Lemma memcpy_run s dest src size :
  0 < size < 2 ^ 63 ->
  valid_range (k_mem s) src size -> valid_range (k_mem s) dest size ->
  0 <= src -> src + size < 2 ^ 64 -> 0 <= dest -> dest + size < 2 ^ 64 ->
  src + size <= dest \/ dest + size <= src ->
  exists m', memcpy dest src size s = Ok tt (with_mem m' s) /\ copied size dest src (k_mem s) m'.
Proof.
  intros Hsz Vs Vd Hs0 Hs1 Hd0 Hd1 Hdj. rewrite memcpy_path by lia. rewrite (proj2 (Z.eqb_neq size 0)) by lia.
  destruct (copy_loops 1 (Z.to_nat (size - 1)) s dest src size) as (m' & L & Z);
    rewrite ?Z2Nat.id in * by lia;
    replace ((size - 1 + 1) * Z.of_nat 1) with size in * by lia; try done; try lia.
  exists m'. split; [|done]. apply (loops_loop _ _ _ _ _ _ L). lia.
Qed.

(** ** C strings in memory *)

(** The characters of [l] and a terminator are at [a]. *)
Fixpoint cstr (m : mem) (a : Z) (l : list Z) : Prop :=
  match l with
  | [] => ld8 m a = Some 0
  | c :: r => 0 < c < 2 ^ 8 /\ ld8 m a = Some c /\ cstr m (a + 1) r
  end.

(** The comparison [strcmp] performs, on the strings themselves. *)
Fixpoint str_diff (la lb : list Z) : Z :=
  match la, lb with
  | x :: la, y :: lb => if x =? y then str_diff la lb else x - y
  | x :: _, [] => x
  | [], y :: _ => - y
  | [], [] => 0
  end.

Lemma str_diff_zero la : forall lb,
  Forall (fun c => 0 < c) la -> Forall (fun c => 0 < c) lb -> str_diff la lb = 0 <-> la = lb.
Proof.
  induction la as [|x la IH]; intros [|y lb] Ha Hb; cbn;
    rewrite ?Forall_cons in *; try (split; [lia|done]); [done|].
  destruct Ha as [Hx Ha], Hb as [Hy Hb]. destruct (x =? y) eqn:C.
  - apply Z.eqb_eq in C as ->. rewrite IH by done. split; congruence.
  - apply Z.eqb_neq in C. split; [lia|congruence].
Qed.

Lemma str_diff_range la : forall lb,
  Forall (fun c => 0 < c < 2 ^ 8) la -> Forall (fun c => 0 < c < 2 ^ 8) lb -> - 2 ^ 8 < str_diff la lb < 2 ^ 8.
Proof.
  induction la as [|x la IH]; intros [|y lb] Ha Hb; cbn -[Z.pow]; rewrite ?Forall_cons in *; try lia.
  destruct (x =? y); [apply IH; tauto|lia].
Qed.

Lemma cstr_same m m' (P : Z -> Prop) l : forall a, same_on P m m' -> (forall x, a <= x <= a + Z.of_nat (length l) -> P x) ->
  cstr m a l -> cstr m' a l.
Proof.
  induction l as [|c l IH]; intros a S HP C; cbn [cstr length] in *; [by rewrite (S a) by (apply HP; lia)|].
  destruct C as (C1 & C2 & C3). split; [done|]. split; [by rewrite (S a) by (apply HP; lia)|].
  apply IH; [done|intros x Hx; apply HP; lia|done].
Qed.
Lemma cstr_chars m l : forall a, cstr m a l -> Forall (fun c => 0 < c < 2 ^ 8) l.
Proof. induction l as [|c l IH]; intros a H; [constructor|]. destruct H as (? & _ & ?). eauto. Qed.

....................

TASK OBJECTIVE:
Each record above is to be given again without any change to its wording.

TASK ANSWER:
Lemma memcpy_run s dest src size :
  0 < size < 2 ^ 63 ->
  valid_range (k_mem s) src size -> valid_range (k_mem s) dest size ->
  0 <= src -> src + size < 2 ^ 64 -> 0 <= dest -> dest + size < 2 ^ 64 ->
  src + size <= dest \/ dest + size <= src ->
  exists m', memcpy dest src size s = Ok tt (with_mem m' s) /\ copied size dest src (k_mem s) m'.
Proof.
  intros Hsz Vs Vd Hs0 Hs1 Hd0 Hd1 Hdj. rewrite memcpy_path by lia. rewrite (proj2 (Z.eqb_neq size 0)) by lia.
  destruct (copy_loops 1 (Z.to_nat (size - 1)) s dest src size) as (m' & L & Z);
    rewrite ?Z2Nat.id in * by lia;
    replace ((size - 1 + 1) * Z.of_nat 1) with size in * by lia; try done; try lia.
  exists m'. split; [|done]. apply (loops_loop _ _ _ _ _ _ L). lia.
Qed.

(** ** C strings in memory *)

(** The characters of [l] and a terminator are at [a]. *)
Fixpoint cstr (m : mem) (a : Z) (l : list Z) : Prop :=
  match l with
  | [] => ld8 m a = Some 0
  | c :: r => 0 < c < 2 ^ 8 /\ ld8 m a = Some c /\ cstr m (a + 1) r
  end.

(** The comparison [strcmp] performs, on the strings themselves. *)
Fixpoint str_diff (la lb : list Z) : Z :=
  match la, lb with
  | x :: la, y :: lb => if x =? y then str_diff la lb else x - y
  | x :: _, [] => x
  | [], y :: _ => - y
  | [], [] => 0
  end.

Lemma str_diff_zero la : forall lb,
  Forall (fun c => 0 < c) la -> Forall (fun c => 0 < c) lb -> str_diff la lb = 0 <-> la = lb.
Proof.
  induction la as [|x la IH]; intros [|y lb] Ha Hb; cbn;
    rewrite ?Forall_cons in *; try (split; [lia|done]); [done|].
  destruct Ha as [Hx Ha], Hb as [Hy Hb]. destruct (x =? y) eqn:C.
  - apply Z.eqb_eq in C as ->. rewrite IH by done. split; congruence.
  - apply Z.eqb_neq in C. split; [lia|congruence].
Qed.

Lemma str_diff_range la : forall lb,
  Forall (fun c => 0 < c < 2 ^ 8) la -> Forall (fun c => 0 < c < 2 ^ 8) lb -> - 2 ^ 8 < str_diff la lb < 2 ^ 8.
Proof.
  induction la as [|x la IH]; intros [|y lb] Ha Hb; cbn -[Z.pow]; rewrite ?Forall_cons in *; try lia.
  destruct (x =? y); [apply IH; tauto|lia].
Qed.

Lemma cstr_same m m' (P : Z -> Prop) l : forall a, same_on P m m' -> (forall x, a <= x <= a + Z.of_nat (length l) -> P x) ->
  cstr m a l -> cstr m' a l.
Proof.
  induction l as [|c l IH]; intros a S HP C; cbn [cstr length] in *; [by rewrite (S a) by (apply HP; lia)|].
  destruct C as (C1 & C2 & C3). split; [done|]. split; [by rewrite (S a) by (apply HP; lia)|].
  apply IH; [done|intros x Hx; apply HP; lia|done].
Qed.
Lemma cstr_chars m l : forall a, cstr m a l -> Forall (fun c => 0 < c < 2 ^ 8) l.
Proof. induction l as [|c l IH]; intros a H; [constructor|]. destruct H as (? & _ & ?). eauto. Qed.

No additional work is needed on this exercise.